E per quanto riguarda il cuore non va certo meglio. Lo scorso anno sono diminuiti del 40% i ricoveri per infarto acuto, e le procedure di cardiologia interventistica strutturale transcatetere hanno addirittura registrato un crollo del 70%. Difficile pensare che siano diminuiti proprio gli infarti, è più corretto ritenere, dicono dalla società italiana di cardiologia interventistica, che chi stava male non si sia recato al pronto soccorso temendo di essere infettato dal virus. Ma questo non fa altro che aggravare le condizioni di chi sta male.
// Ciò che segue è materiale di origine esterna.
Lemma follows_cons best c l : follows best (c :: l) /\ ordered (c :: l) <->
  (forall e q, best !! cert_scId c = Some (e, q) -> epochNumber c = e /\ q < quality c)
  /\ follows (<[cert_scId c := (epochNumber c, quality c)]> best) l /\ ordered l.
Proof.
  rewrite ordered_cons. split.
  - intros [Hf [Ho Hc]]. split; [intros e q; apply Hf; by constructor|]. split; [|done]. intros b e q Hb.
    destruct (decide (cert_scId b = cert_scId c)) as [E|E].
    + rewrite E, lookup_insert_eq. intros [= <- <-]. destruct (Hc b Hb (eq_sym E)). lia.
    + rewrite lookup_insert_ne by done. apply Hf. by constructor.
  - intros (Hhead & Hf & Ho). assert (Hc : forall b, b ∈ l -> cert_scId c = cert_scId b -> epochNumber c = epochNumber b /\ quality c < quality b).
    { intros b Hb E. destruct (Hf b (epochNumber c) (quality c) Hb); [by rewrite <- E, lookup_insert_eq|]. lia. }
    split; [|done]. intros b e q [->|Hb]%elem_of_cons He; [by apply Hhead|].
    destruct (decide (cert_scId b = cert_scId c)) as [E|E].
    + rewrite E in He. destruct (Hhead e q He). destruct (Hc b Hb (eq_sym E)). lia.
    + apply (Hf b e q Hb). by rewrite lookup_insert_ne.
Qed.

Lemma check_order_spec l best st :
  exists r st', for_acc l best check_order st = Ok (r, st')
    /\ (is_Some r <-> follows best l /\ ordered l) /\ (is_Some r -> st' = st) /\ (r = None -> mode st' <> VALID).
Proof.
  revert best. induction l as [|c l IH]; intros best.
  { exists (Some best), st. split_and!; [done| |done..]. split; [|by eexists]. intros _.
    split; [by intros ? ? ? ?%not_elem_of_nil|by intros [|?] [|?] ? ? ?]. }
  cbn [for_acc]. setoid_rewrite (follows_cons best c l). unfold check_order at 1.
  assert (Hno : forall reason, exists st', bind (bind (reject 100 INVALID reason) (fun _ => ret None))
      (fun r => match r with Some acc' => for_acc l acc' check_order | None => ret None end) st = Ok (None, st') /\ mode st' <> VALID).
  { intros reason. destruct (reject_false 100 INVALID reason st) as (st' & E & Hm). exists st'. unfold bind. by rewrite E. }
  destruct (best !! cert_scId c) as [[e q]|] eqn:Eb.
  - destruct (Z.eqb_spec e (epochNumber c)) as [->|He]; cbn [negb].
    + destruct (Z.leb_spec (quality c) q) as [Hq|Hq].
      * destruct (Hno "bad-cert-quality-in-block"%string) as (st' & E & Hm). rewrite E. exists None, st'. split_and!; [done| |by intros []|done].
        split; [by intros []|]. intros [Hh _]. destruct (Hh _ _ eq_refl). lia.
      * destruct (IH (<[cert_scId c := (epochNumber c, quality c)]> best)) as (r & st' & E & H1 & H2). exists r, st'. split; [exact E|].
        split; [|done]. rewrite H1. split; [|tauto]. intros Hf. split; [|done]. intros e' q' [= <- <-]. lia.
    + destruct (Hno "bad-cert-epoch"%string) as (st' & E & Hm). rewrite E. exists None, st'. split_and!; [done| |by intros []|done].
      split; [by intros []|]. intros [Hh _]. destruct (Hh _ _ eq_refl). lia.
  - destruct (IH (<[cert_scId c := (epochNumber c, quality c)]> best)) as (r & st' & E & H1 & H2). exists r, st'. split; [exact E|].
    split; [|done]. rewrite H1. split; [|tauto]. intros Hf. split; [|done]. intros e' q' [=].
Qed.

Lemma ordering_spec (l : list CScCertificate) (st : CValidationState) :
  exists b st', CheckCertificatesOrdering l st = Ok (b, st')
    /\ (b = true <-> ordered l) /\ (b = true -> st' = st) /\ (b = false -> mode st' <> VALID).
Proof.
  destruct (check_order_spec l ∅ st) as (r & st' & E & H1 & H2 & H3). exists (bool_decide (is_Some r)), st'.
  unfold CheckCertificatesOrdering, bind. rewrite E. split; [by destruct r|]. rewrite bool_decide_eq_true, bool_decide_eq_false. split_and!.
  - rewrite H1. split; [tauto|]. intros Ho. split; [|done]. intros c e q _. by rewrite lookup_empty.
  - done.
  - intros Hn. apply H3. destruct r; [|done]. by destruct Hn.
Qed.
(** [None] is an error *)
Definition UndoReadFromDisk (f : UndoFiles) (before : CBlockUndo) (pos : CDiskBlockPos) (hashBlock : uint256) : option CBlockUndo :=
  match uf_files f !! pos_nFile pos with
  | None => None
  | Some file =>
      match (let* u := BlockUndo_unser before in let* h := unser s_uint256 in ret (u, h)) (drop (Z.to_nat (pos_nPos pos)) file) with
      | Err _ => None
      | Ok ((u, hashChecksum), _) => if hashChecksum =? undo_checksum hashBlock u then Some u else None
      end
  end.
End Files.

(** ** The state *)
Record Conn (V : Type) := mkConn {
  cn_view : CCoinsViewCache V;
  cn_state : CValidationState;
  cn_index : BlockNode;
  cn_dirty : bool;
  cn_disk : UndoFiles }.
Arguments mkConn {V}.
Arguments cn_view {V}.
Arguments cn_state {V}.
Arguments cn_index {V}.
Arguments cn_dirty {V}.
Arguments cn_disk {V}.

Section Lifts.
  Context {V : Type}.
Local Notation C := (CCoinsViewCache V).

Definition on_pair {A} (m : M (C * VS) A) : M (Conn V) A :=
  fun s => match m (cn_view s, cn_state s) with
           | Ok (a, (c, st)) => Ok (a, mkConn c st (cn_index s) (cn_dirty s) (cn_disk s))
           | Err e => Err e
           end.

Definition on_disk {A} (m : M UndoFiles A) : M (Conn V) A :=
  fun s => match m (cn_disk s) with
           | Ok (a, d) => Ok (a, mkConn (cn_view s) (cn_state s) (cn_index s) (cn_dirty s) d)
           | Err e => Err e
           end.

Definition on_index (f : BlockNode -> BlockNode) : M (Conn V) unit :=
  modify (fun s => mkConn (cn_view s) (cn_state s) (f (cn_index s)) (cn_dirty s) (cn_disk s)).

Definition mark_index_dirty : M (Conn V) unit :=
  modify (fun s => mkConn (cn_view s) (cn_state s) (cn_index s) true (cn_disk s)).
End Lifts.

(** ** What is gathered while the block is processed *)
Record ConnAcc := mkAcc {
  ca_nFees : CAmount;
  ca_nSigOps : Z;
  ca_undo : CBlockUndo;
  ca_tree : Tree;
  ca_checks : list CScriptCheck;
  ca_proofs : ProofQueue;
  ca_sctxs : list CTransaction;
  ca_sccerts : list (CScCertificate * CSidechain) }.

Definition with_undo (u : CBlockUndo) (a : ConnAcc) : ConnAcc :=
  mkAcc (ca_nFees a) (ca_nSigOps a) u (ca_tree a) (ca_checks a) (ca_proofs a) (ca_sctxs a) (ca_sccerts a).

Definition push_undo (u : CTxUndo) (b : CBlockUndo) : CBlockUndo :=
  mkBlockUndo (includesSidechainAttributes b) (vtxundo b ++ [u]) (old_tree_root b) (scUndoDatabyScId b).

Definition set_old_root (h : uint256) (b : CBlockUndo) : CBlockUndo :=
  mkBlockUndo (includesSidechainAttributes b) (vtxundo b) h (scUndoDatabyScId b).

(** the outputs of a superseded certificate *)
Definition undo_superseded (bwts : list CTxInUndo) (u : CSidechainUndoData) : CSidechainUndoData :=
  mkScUndo (sidechainUndoDataVersion u) (Z.lor (contentBitMask u) SUPERSEDED_CERT_DATA) (appliedMaturedAmount u)
    (su_pastEpochTopQualityCertView u) (su_scFees u) (prevTopCommittedCertHash u)
    (prevTopCommittedCertReferencedEpoch u) (prevTopCommittedCertQuality u)
    (prevTopCommittedCertBwtAmount u) (su_lastTopQualityCertView u) bwts (ceasedBwts u).

(** the flags of the script checks in blocks *)
Definition block_script_flags : Z :=
  Z.lor SCRIPT_VERIFY_P2SH (Z.lor SCRIPT_VERIFY_CHECKLOCKTIMEVERIFY SCRIPT_VERIFY_CHECKBLOCKATHEIGHT).

(** [control.Wait()] *)
Fixpoint run_checks (l : list CScriptCheck) : res bool :=
  match l with
  | [] => Ok true
  | Ok (inr _) :: l' => run_checks l'
  | Ok (inl _) :: l' => res_bind (run_checks l') (fun _ => Ok false)
  | Err e :: _ => Err e
  end.

Section Connect.
  Context {V : Type} `{CCoinsView V} `{MerkleHash Z} `{ChainIndex} `{ZendooLib} `{NodeConfig} (env : ScriptEnv).
  (** low S and signatures of secp256k1, with the depth of replay protection *)
  Context (CheckLowS : bytes -> bool) (Verify : bytes -> uint256 -> bytes -> bool).
  (** shielded proofs and their signatures, Equihash, the parameters of the difficulty *)
  Context (js_Verify : JSDescription -> uint256 -> bool) (crypto_sign_verify_detached : bytes -> bytes -> uint256 -> bool)
          (CheckEquihashSolution : CBlockHeader -> bool) (pow : PowParams).
  (** the verification of the proofs of sidechains and the commitment to the sidechain
      transactions, of the zendoo library *)
  Context (BatchVerify : ProofQueue -> bool)
          (getCommitment : list CTransaction -> list (CScCertificate * CSidechain) -> uint256).
  (** [nScriptCheckThreads] is not zero *)
  Context (threads : bool).
Local Notation C := (CCoinsViewCache V).
Local Notation W := (C * VS)%type.
Local Notation net := (env_net env).
Lemma bounded_add k co D : coins_bound co -> bounded D -> bounded (partial_alter (fun _ => coins_abs co) k D).
Proof.
  intros Hc Hd i c. destruct (decide (i = k)) as [->|].
  - rewrite lookup_partial_alter_eq. unfold coins_abs. destruct (IsPruned co); [done|]. intros [= <-]. exact Hc.
  - rewrite lookup_partial_alter_ne by done. apply Hd.
Qed.

Lemma tx_conn_keeps tx us l l' ks :
  0 < h < 2 ^ 31 -> tx_fits tx -> tx_conn h tx us l l' -> tx_hash tx ∉ ks -> bounded (l_coins l) -> absent ks l ->
  bounded (l_coins l') /\ absent ks l'.
Proof.
  intros Hh (_ & _ & _ & Hv) (D & Hs & _ & _ & _ & _ & _ & _ & ->) Hk Hb Ha. cbn. split.
  - apply bounded_add; [by apply Coins_From_tx_bound|]. by eapply spent_bounded.
  - unfold absent in *. rewrite list.Forall_forall in Ha |- *. intros k Hin. cbn. rewrite lookup_partial_alter_ne by congruence.
    eapply spent_absent; [done|]. by apply Ha.
Qed.

Definition extends_undo (uss : list CTxUndo) (b b' : CBlockUndo) : Prop :=
  b' = mkBlockUndo (includesSidechainAttributes b) (vtxundo b ++ uss) (old_tree_root b) (scUndoDatabyScId b).

Lemma extends_undo_trans u1 u2 b1 b2 b3 : extends_undo u1 b1 b2 -> extends_undo u2 b2 b3 -> extends_undo (u1 ++ u2) b1 b3.
Proof. unfold extends_undo. intros -> ->. cbn. by rewrite app_assoc. Qed.

(** ** Certificates *)
Lemma Spend_canon n c : canon (vout c) -> canon (vout (Spend n c).2).
Proof.
  intros Hc. unfold Spend. destruct (vout c !! _); [|done]. destruct (TxOut_IsNull _); [done|]. apply canon_pop. cbn. by apply canon_insert.
Qed.

(** the vector shrinks, the rest stays *)
Definition part_of (c c' : CCoins) : Prop :=
  (canon (vout c) -> canon (vout c')) /\ set_vout (vout c) c' = c /\ vsize (vout c') <= vsize (vout c).

Lemma Spend_part n c : part_of c (Spend n c).2.
Proof.
  split; [apply Spend_canon|]. split; [apply Spend_header|]. unfold Spend. destruct (vout c !! _); [|done]. destruct (TxOut_IsNull _); [done|]. cbn.
  destruct (pop_null_back_prefix (<[Z.to_nat n:=TxOut_SetNull]> (vout c))) as [k ->]. unfold vsize. rewrite length_take, length_insert. lia.
Qed.

Lemma part_of_trans c1 c2 c3 : part_of c1 c2 -> part_of c2 c3 -> part_of c1 c3.
Proof.
  intros (Ha & Hb & Hc) (Hd & He & Hf). split; [auto|]. split; [|lia]. rewrite <- Hb at 2. rewrite <- He. by rewrite set_vout_twice.
Qed.
(* ===== verification/UndoFile.v ===== *)
(** * The undo files

    What [ConnectBlock] writes to the undo file of a block is what [DisconnectBlock]
    reads from it, up to what the format does not store. *)

From stdpp Require Import base numbers list strings gmap fin_maps sets option.
From Stdlib Require Import ZArith Lia.
From S2P Require Import Prelude.
From S2P Require Import Amount.
From S2P Require Import Serialize.
From S2P Require Import ScTypes.
From S2P Require Import Forks.
From S2P Require Import Compress.
From S2P Require Import Sidechain.
From S2P Require Import Coins.
From S2P Require Import CoinsSer.
From S2P Require Import Undo.
From S2P Require Import View.
From S2P Require Import Script.
From S2P Require Import Crypto.
From S2P Require Import Base58.
From S2P Require Import BlockData.
From S2P Require Import BlockIndex.
From S2P Require Import TxSer.
From S2P Require Import Checks.
From S2P Require Import Inputs.
From S2P Require Import Connect.
Open Scope Z_scope.
Open Scope zen_scope.

(** ** What is read is written the same *)
Definition Rewrites {A} (s : Serializer A) (ok : A -> Prop) (norm : A -> A) : Prop :=
  forall x, ok x -> ser s (norm x) = ser s x.

Lemma vec_rewrites {A} (s : Serializer A) ok norm :
  Rewrites s ok norm -> Rewrites (s_vec s) (fun l => short l /\ Forall ok l) (map norm).
Proof.
  intros Hs l [_ Hl]. cbn [ser s_vec]. rewrite length_map, map_map. do 2 f_equal.
  apply map_ext_Forall. revert Hl. by apply Forall_impl.
Qed.

Lemma map_iter_fmap {V} (f : V -> V) (m : gmap Z V) : map_iter (f <$> m) = map (prod_map id f) (map_iter m).
Proof.
  unfold map_iter. rewrite dom_fmap_L. induction (set_iter (dom m)) as [|k l IH]; [done|]. cbn [omap list_omap]. rewrite lookup_fmap.
  destruct (m !! k); cbn [fmap option_fmap option_map map]; [by f_equal|done].
Qed.

Lemma map_rewrites {V} (t : Serializer V) ok norm :
  Rewrites t ok norm -> Rewrites (s_map s_uint256 t) (map_Forall (fun _ => ok)) (fmap norm).
Proof.
  intros Ht m Hm. cbn [ser s_map]. rewrite map_iter_fmap. cbn [ser s_vec]. rewrite length_map, map_map. do 2 f_equal.
  apply map_ext_in. intros [k v] Hkv%list_elem_of_In%elem_of_map_iter. cbn [ser s_pair prod_map fst snd]. by rewrite (Ht v (Hm _ _ Hkv)).
Qed.

Section Curve.
  Context `{Secp256k1} `{!Secp256k1Laws}.

Lemma txinundo_rewrites : Rewrites s_txinundo txinundo_ok TxInUndo_norm.
Proof.
  intros u (_ & _ & Hv & _). cbn [ser s_txinundo]. unfold TxInUndo_ser, TxInUndo_norm.
  assert (Hc : forall v, (v = if 0 <? u_nHeight u then stored_version (u_nVersion u) else 0) ->
    TxInUndo_cert (u_nHeight u) v = TxInUndo_cert (u_nHeight u) (u_nVersion u)).
  { intros v ->. destruct (0 <? u_nHeight u) eqn:E; [apply TxInUndo_cert_stored|]. unfold TxInUndo_cert. by rewrite E. }
  destruct (TxInUndo_cert (u_nHeight u) (u_nVersion u)) eqn:Eu; cbn [u_nHeight u_nVersion u_txout u_nFirstBwtPos u_nBwtMaturityHeight];
    unfold TxInUndo_code; cbn [u_nHeight u_fCoinBase]; rewrite (Hc _ eq_refl); (destruct (0 <? u_nHeight u); [by rewrite WriteVarInt_stored|done]).
Qed.

Lemma when_rewrites {A} b (s : Serializer A) d ok norm x :
  Rewrites s ok norm -> (b = true -> ok x) -> ser (s_when b s d) (if b then norm x else d) = ser (s_when b s d) x.
Proof. intros Hs Hx. destruct b; [by apply Hs, Hx|done]. Qed.

Lemma scundo_rewrites : Rewrites s_scundo scundo_ok ScUndo_norm.
Proof.
  intros u (_ & _ & _ & _ & _ & Hl & Hz). cbn [ser s_scundo]. unfold ScUndo_ser, ScUndo_norm, s_cross, s_any. set (m := contentBitMask u) in *.
  cbn [sidechainUndoDataVersion contentBitMask appliedMaturedAmount su_pastEpochTopQualityCertView su_scFees prevTopCommittedCertHash
    prevTopCommittedCertReferencedEpoch prevTopCommittedCertQuality prevTopCommittedCertBwtAmount su_lastTopQualityCertView lowQualityBwts ceasedBwts].
  rewrite !(when_rewrites _ _ _ _ _ _ (vec_rewrites _ _ _ txinundo_rewrites)) by done.
  by destruct (has m MATURED_AMOUNTS), (has m CROSS_EPOCH_CERT_DATA), (has m ANY_EPOCH_CERT_DATA).
Qed.

Lemma block_undo_rewrites u : blockundo_ok u -> BlockUndo_ser (BlockUndo_norm u) = BlockUndo_ser u.
Proof.
  intros (Hs & Ht & _ & _ & Hk). unfold BlockUndo_ser, BlockUndo_norm. cbn [includesSidechainAttributes vtxundo old_tree_root scUndoDatabyScId].
  assert (Ev : ser (s_vec s_txundo) (map (map TxInUndo_norm) (vtxundo u)) = ser (s_vec s_txundo) (vtxundo u)).
  { by apply (vec_rewrites s_txundo txundo_ok _ (vec_rewrites _ _ _ txinundo_rewrites)). }
  destruct (includesSidechainAttributes u); [|by apply (f_equal2 app)].
  apply f_equal, (f_equal2 app); [done|]. apply f_equal, (map_rewrites _ _ _ scundo_rewrites). intros k v Hv. by apply (Hk k).
Qed.

(** ** A position of a file *)
Lemma drop_write_at pos (head data f : bytes) : 0 <= pos ->
  exists rest, drop (Z.to_nat (pos + vsize head)) (write_at pos (head ++ data) f) = data ++ rest.
Proof.
  intros Hp. unfold write_at, vsize. rewrite Z2Nat.inj_add, Nat2Z.id by lia. rewrite <- app_assoc, <- drop_drop.
  set (p := Z.to_nat pos). assert (El : length (take p (extend p f)) = p).
  { rewrite length_take. unfold extend. rewrite length_app, repeat_length. lia. }
  rewrite drop_app_length' by done. rewrite drop_app_length. eauto.
Qed.

Lemma uint_of_bytes_range b : length b = 32%nat -> Forall is_byte b -> 0 <= uint_of_bytes b < 2 ^ 256.
Proof.
  intros Hl Hb. unfold uint_of_bytes. pose proof (le_combine_bound (rev b) (Forall_rev Hb)) as Hr. unfold vsize in Hr.
  rewrite length_rev, Hl in Hr. exact Hr.
Qed.

Lemma hash_of_range b : 0 <= hash_of b < 2 ^ 256.
Proof. unfold hash_of. apply uint_of_bytes_range; [apply length_Hash|apply Hash_bytes]. Qed.

Definition undo_readable (u : CBlockUndo) : Prop :=
  blockundo_ok u /\ (includesSidechainAttributes u = false -> Z.of_nat (length (vtxundo u)) < block_undo_marker).

Lemma undo_read files nFile pos (head f : bytes) u hashBlock inc :
  undo_readable u -> 0 <= pos ->
  uf_files files !! nFile = Some (write_at pos (head ++ BlockUndo_ser u ++ ser s_uint256 (undo_checksum hashBlock u)) f) ->
  UndoReadFromDisk files (BlockUndo_init inc) (mkPos nFile (pos + vsize head)) hashBlock = Some (BlockUndo_norm u).
Proof.
  intros [Hok Hm] Hp Ef. unfold UndoReadFromDisk. cbn [pos_nFile pos_nPos].
  match goal with |- match ?o with _ => _ end = _ => replace o with (Some (write_at pos (head ++ BlockUndo_ser u ++ ser s_uint256 (undo_checksum hashBlock u)) f)) by exact (eq_sym Ef) end.
  destruct (drop_write_at pos head (BlockUndo_ser u ++ ser s_uint256 (undo_checksum hashBlock u)) f Hp) as [rest ->]. rewrite <- app_assoc.
  rewrite (bind_ok _ _ _ _ _ (block_undo_read _ inc _ Hok Hm)).
  rewrite (unser_then s_uint256 (fun x => 0 <= x < 2 ^ 256)) by apply hash_of_range. unfold ret, undo_checksum.
  by rewrite (block_undo_rewrites _ Hok), Z.eqb_refl.
Qed.

(** ** The entry of the block *)
Lemma flag_have_undo e : flag (RaiseValidity BLOCK_VALID_SCRIPTS (or_status BLOCK_HAVE_UNDO e)) BLOCK_HAVE_UNDO = true.
Proof.
  assert (Hb : forall x, Z.testbit x 4 = true -> negb (Z.land x 16 =? 0) = true).
  { intros x Hx. destruct (Z.eqb_spec (Z.land x 16) 0) as [E|]; [|done]. apply (f_equal (fun y => Z.testbit y 4)) in E.
    rewrite Z.land_spec, Hx in E. done. }
  apply Hb. unfold RaiseValidity. destruct (flag _ _); [|destruct (_ <? _)]; cbn [px_nStatus or_status set_nStatus];
    rewrite ?Z.lor_spec, ?Z.land_spec, ?Z.lor_spec; cbn; by rewrite ?orb_true_r.
Qed.

Definition same_place (e e' : BlockNode) : Prop :=
  px_phashBlock e' = px_phashBlock e /\ px_pprev e' = px_pprev e /\ px_nHeight e' = px_nHeight e /\ px_nFile e' = px_nFile e.

Lemma RaiseValidity_place n e : same_place e (RaiseValidity n e) /\ px_nUndoPos (RaiseValidity n e) = px_nUndoPos e.
Proof. unfold RaiseValidity. destruct (flag _ _); [|destruct (_ <? _)]; done. Qed.

(** ** Writing and reading *)
Lemma FindUndoPos_pos io nFile add u pos u' :
  FindUndoPos io nFile add u = Ok (Some pos, u') -> exists size, uf_sizes u !! Z.to_nat nFile = Some size /\ pos = mkPos nFile size.
Proof.
  unfold FindUndoPos. intros (u0 & ? & [= <- <-] & Hr)%bind_inv. destruct (uf_sizes u !! Z.to_nat nFile) as [size|]; [|done]. exists size. split; [done|].
  apply bind_inv in Hr as ([] & u1 & _ & Hr). destruct (_ <? _); [|by injection Hr]. destruct (io_space io _); [|done].
  apply bind_inv in Hr as ([] & u2 & _ & Hr). by injection Hr.
Qed.

Lemma UndoWriteToDisk_read io net u nFile size hashBlock f pos f' :
  UndoWriteToDisk io net u (mkPos nFile size) hashBlock f = Ok (Some pos, f') -> undo_readable u -> 0 <= size < 2 ^ 32 - 8 ->
  pos = mkPos nFile (size + 8) /\ forall inc, UndoReadFromDisk f' (BlockUndo_init inc) pos hashBlock = Some (BlockUndo_norm u).
Proof.
  unfold UndoWriteToDisk. cbn [pos_nFile pos_nPos]. destruct (io_open io nFile); [|done]. cbn [negb].
  set (head := MessageStart net ++ ser s_u32 _). intros Hr Hu Hs. assert (Eh : vsize head = 8) by (by destruct net).
  apply bind_inv in Hr as ([] & f1 & Ef & Hr). injection Ef as <-. injection Hr as <- <-. rewrite Eh. unfold to_u32. rewrite Z.mod_small by lia.
  split; [done|]. intros inc. rewrite <- Eh. eapply undo_read; [done|lia|]. unfold in_file. cbn [uf_files]. by rewrite lookup_insert_eq.
Qed.

(** what is written for a block whose entry has no undo data is read from the new entry *)
(** writing the undo data leaves the view and what the entry of the block says of the chain *)
Lemma write_undo_frame {V} env io st (u : CBlockUndo) (s s' : Conn V) :
  write_undo env io st u s = Ok (true, s') ->
  cn_view s' = cn_view s /\ same_place (cn_index s) (cn_index s') /\ px_hashAnchorEnd (cn_index s') = px_hashAnchorEnd (cn_index s).
Proof.
  assert (Hraise : forall e, px_hashAnchorEnd (RaiseValidity BLOCK_VALID_SCRIPTS e) = px_hashAnchorEnd e).
  { intros e. unfold RaiseValidity. by repeat case_match. }
  unfold write_undo. intros (s0 & ? & [= <- <-] & Hr)%bind_inv. destruct (_ || _); [|by injection Hr as <-].
  apply bind_inv in Hr as (ok & s1 & Hr & Hend).
  assert (Hs1 : ok = true -> cn_view s1 = cn_view s /\ same_place (cn_index s) (cn_index s1) /\ px_hashAnchorEnd (cn_index s1) = px_hashAnchorEnd (cn_index s)).
  { destruct (pos_IsNull _); [|by injection Hr as <- <-]. intros ->. apply bind_inv in Hr as (opos & s2 & Hpos & Hr). unfold on_disk in Hpos.
    destruct (FindUndoPos _ _ _ _) as [[o d]|]; [|done]. injection Hpos as <- <-. destruct o as [pos|].
    2: { unfold on_pair, on_state, Amount.Error in Hr. by cbn in Hr. }
    apply bind_inv in Hr as ([prev|] & s3 & [_ ->]%lift_inv & Hr); [|done]. apply bind_inv in Hr as (opos & s4 & Hw & Hr). unfold on_disk in Hw.
    destruct (UndoWriteToDisk _ _ _ _ _ _) as [[o d']|]; [|done]. injection Hw as <- <-. destruct o as [pos2|].
    2: { unfold on_pair, on_state, Amount.Error in Hr. by cbn in Hr. }
    apply bind_inv in Hr as ([] & s5 & [= <-] & [= <-]). done. }
  destruct ok; [|done]. cbn [negb] in Hend. destruct (Hs1 eq_refl) as (H1 & (P1 & P2 & P3 & P4) & H3).
  apply bind_inv in Hend as ([] & s6 & [= <-] & Hend). apply bind_inv in Hend as ([] & s7 & [= <-] & [= <-]). cbn [cn_view cn_index].
  destruct (RaiseValidity_place BLOCK_VALID_SCRIPTS (cn_index s1)) as [(Q1 & Q2 & Q3 & Q4) _]. split; [done|]. rewrite Hraise. split; [|done].
  unfold same_place. by rewrite Q1, Q2, Q3, Q4.
Qed.

Lemma write_undo_read {V} env io st (u : CBlockUndo) (s s' : Conn V) prev :
  write_undo env io st u s = Ok (true, s') -> GetUndoPos (cn_index s) = pos_SetNull -> 0 <= px_nFile (cn_index s) ->
  (forall size, uf_sizes (cn_disk s) !! Z.to_nat (px_nFile (cn_index s)) = Some size -> 0 <= size < 2 ^ 32 - 8) ->
  pprev_hash st (cn_index s) = Ok (Some prev) -> undo_readable u ->
  cn_view s' = cn_view s /\ same_place (cn_index s) (cn_index s') /\ pos_IsNull (GetUndoPos (cn_index s')) = false
  /\ forall inc, UndoReadFromDisk (cn_disk s') (BlockUndo_init inc) (GetUndoPos (cn_index s')) prev = Some (BlockUndo_norm u).
Proof.
  intros Hr Hn Hf Hz Hp Hu. unfold write_undo in Hr. apply bind_inv in Hr as (s0 & ? & [= <- <-] & Hr). rewrite Hn in Hr. cbn [pos_IsNull pos_SetNull pos_nFile Z.eqb orb] in Hr.
  apply bind_inv in Hr as (ok & s1 & Hr & Hend). apply bind_inv in Hr as (opos & s2 & Hpos & Hr). unfold on_disk in Hpos.
  destruct (FindUndoPos _ _ _ _) as [[o d]|] eqn:Ed; [|done]. injection Hpos as <- <-. destruct o as [pos|].
  2: { unfold on_pair, on_state, Amount.Error in Hr. destruct ok; [|done]. by cbn in Hr. }
  apply FindUndoPos_pos in Ed as (size & Esz & ->). apply bind_inv in Hr as (op & s3 & Ep & Hr). unfold lift in Ep. rewrite Hp in Ep. injection Ep as <- <-.
  apply bind_inv in Hr as (opos & s4 & Hw & Hr). unfold on_disk in Hw. destruct (UndoWriteToDisk _ _ _ _ _ _) as [[o d']|] eqn:Ew; [|done].
  injection Hw as <- <-. destruct o as [pos|].
  2: { unfold on_pair, on_state, Amount.Error in Hr. destruct ok; [|done]. by cbn in Hr. }
  apply UndoWriteToDisk_read in Ew as [-> Hread]; [|done|by apply Hz]. apply bind_inv in Hr as ([] & s5 & [= <-] & [= <- <-]). cbn [negb] in Hend.
  apply bind_inv in Hend as ([] & s6 & [= <-] & Hend). apply bind_inv in Hend as ([] & s7 & [= <-] & [= <-]). cbn [cn_view cn_index cn_disk].
  destruct (RaiseValidity_place BLOCK_VALID_SCRIPTS (or_status BLOCK_HAVE_UNDO (set_nUndoPos (size + 8) (cn_index s)))) as [Hpl Hup].
  unfold GetUndoPos. rewrite flag_have_undo, Hup. destruct Hpl as (P1 & P2 & P3 & P4). rewrite P4. cbn. split_and!; [done|done| |exact Hread].
  apply Z.eqb_neq. cbn [pos_nFile]. lia.
Qed.
End Curve.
I numeri che è più doloroso leggere, sono quelli che riguardano l’aspettativa di vita. Certo, la contabilità dei morti da Covid che ogni giorno scandisce i nostri pomeriggi doveva farlo prevedere, ma ciò di cui parliamo è altro. Testimonia che il nostro servizio sanitario nazionale, nonostante gli sforzi “eroici” del personale insufficiente a star dietro all’ordinario figuriamoci in tempo di pandemia, non è riuscito a garantire il diritto alla salute a tutti e tutte. Scrive il rapporto di Salutequità: “Nel 2020 persi 0,9 anni di speranza di vita alla nascita (da 83,2 a 82,3 anni – Istat, Bes 2020). La riduzione è più marcata nelle Regioni del Nord (da 83,6 a 82,1 anni attesi). A seguire le Regioni del Centro (da 83,6 a 83,1) e il Mezzogiorno (da 82,5 a 82,2). È la Lombardia la Regione che ha visto diminuire maggiormente la speranza di vita alla nascita: 2,4 anni (da 83,7 a 81,2). È forte la variabilità regionale”.

E se i numeri sono terribili nel loro significato ma aiutano a ragionare, quel che appare sconcertata è la difficoltà a reperirli aggregati e organizzati in maniera puntuale e, soprattutto, tempestiva. Ecco quanto rilevato dal Rapporto:

Relazione sullo stato sanitario del Paese – Ultima quella 2012-2013 pubblicata il 18 dicembre 2014 - 7 anni di ritardo rispetto ai dati 2020;
Monitoraggio dei Lea attraverso la cosiddetta Griglia Lea. Metodologia e Risultati dell’anno 2018 – Pubblicato il 5 novembre 2020 - 2 anni di ritardo rispetto ai dati 2020;
Nuovo sistema di garanzia dei Lea (Nsg) – Risultati dell’anno 2018 – 2 anni di ritardo rispetto al 2020;
Annuario statistico del servizio sanitario nazionale – Ultimo anno disponibile 2018, pubblicato il 18 dicembre 2020 - 2 anni di ritardo rispetto ai dati 2020;
Il personale del sistema sanitario italiano (anche convenzionato) – Ultimo anno disponibile 2018, pubblicato il 5 febbraio 2021 - 2 anni di ritardo rispetto ai dati 2020;
Conto annuale (fa da base ai rinnovi contrattuali e dovrebbe essere rinnovato quest’anno il contratto) – Ultimo disponibile quello 2018 pubblicato a marzo 2020 - 2 anni di ritardo rispetto ai dati 2020;
Rapporto annuale sulle attività di ricovero ospedaliero (Sdo) – Ultimo anno disponibile 2019, pubblicato il 18 gennaio 2021 – 1 anno di ritardo rispetto ai dati 2020;
Programma nazionale esiti (Pne) - si chiama 2020, ma riporta i dati del 2019 – 1 anno di ritardo rispetto ai dati 2020;.

Non c’è tempo, verrebbe da dire, occorre mettersi in pari con gli arretrati e aumentare le risposte del servizio ai bisogni di salute della popolazione italiana. Vi è un’unica via per farlo: investire, investire, investire. Soprattutto negli uomini e nelle donne delle professioni sanitarie. Occorre una grande campagna di assunzioni e un adeguato riconoscimento professionale e contrattuale.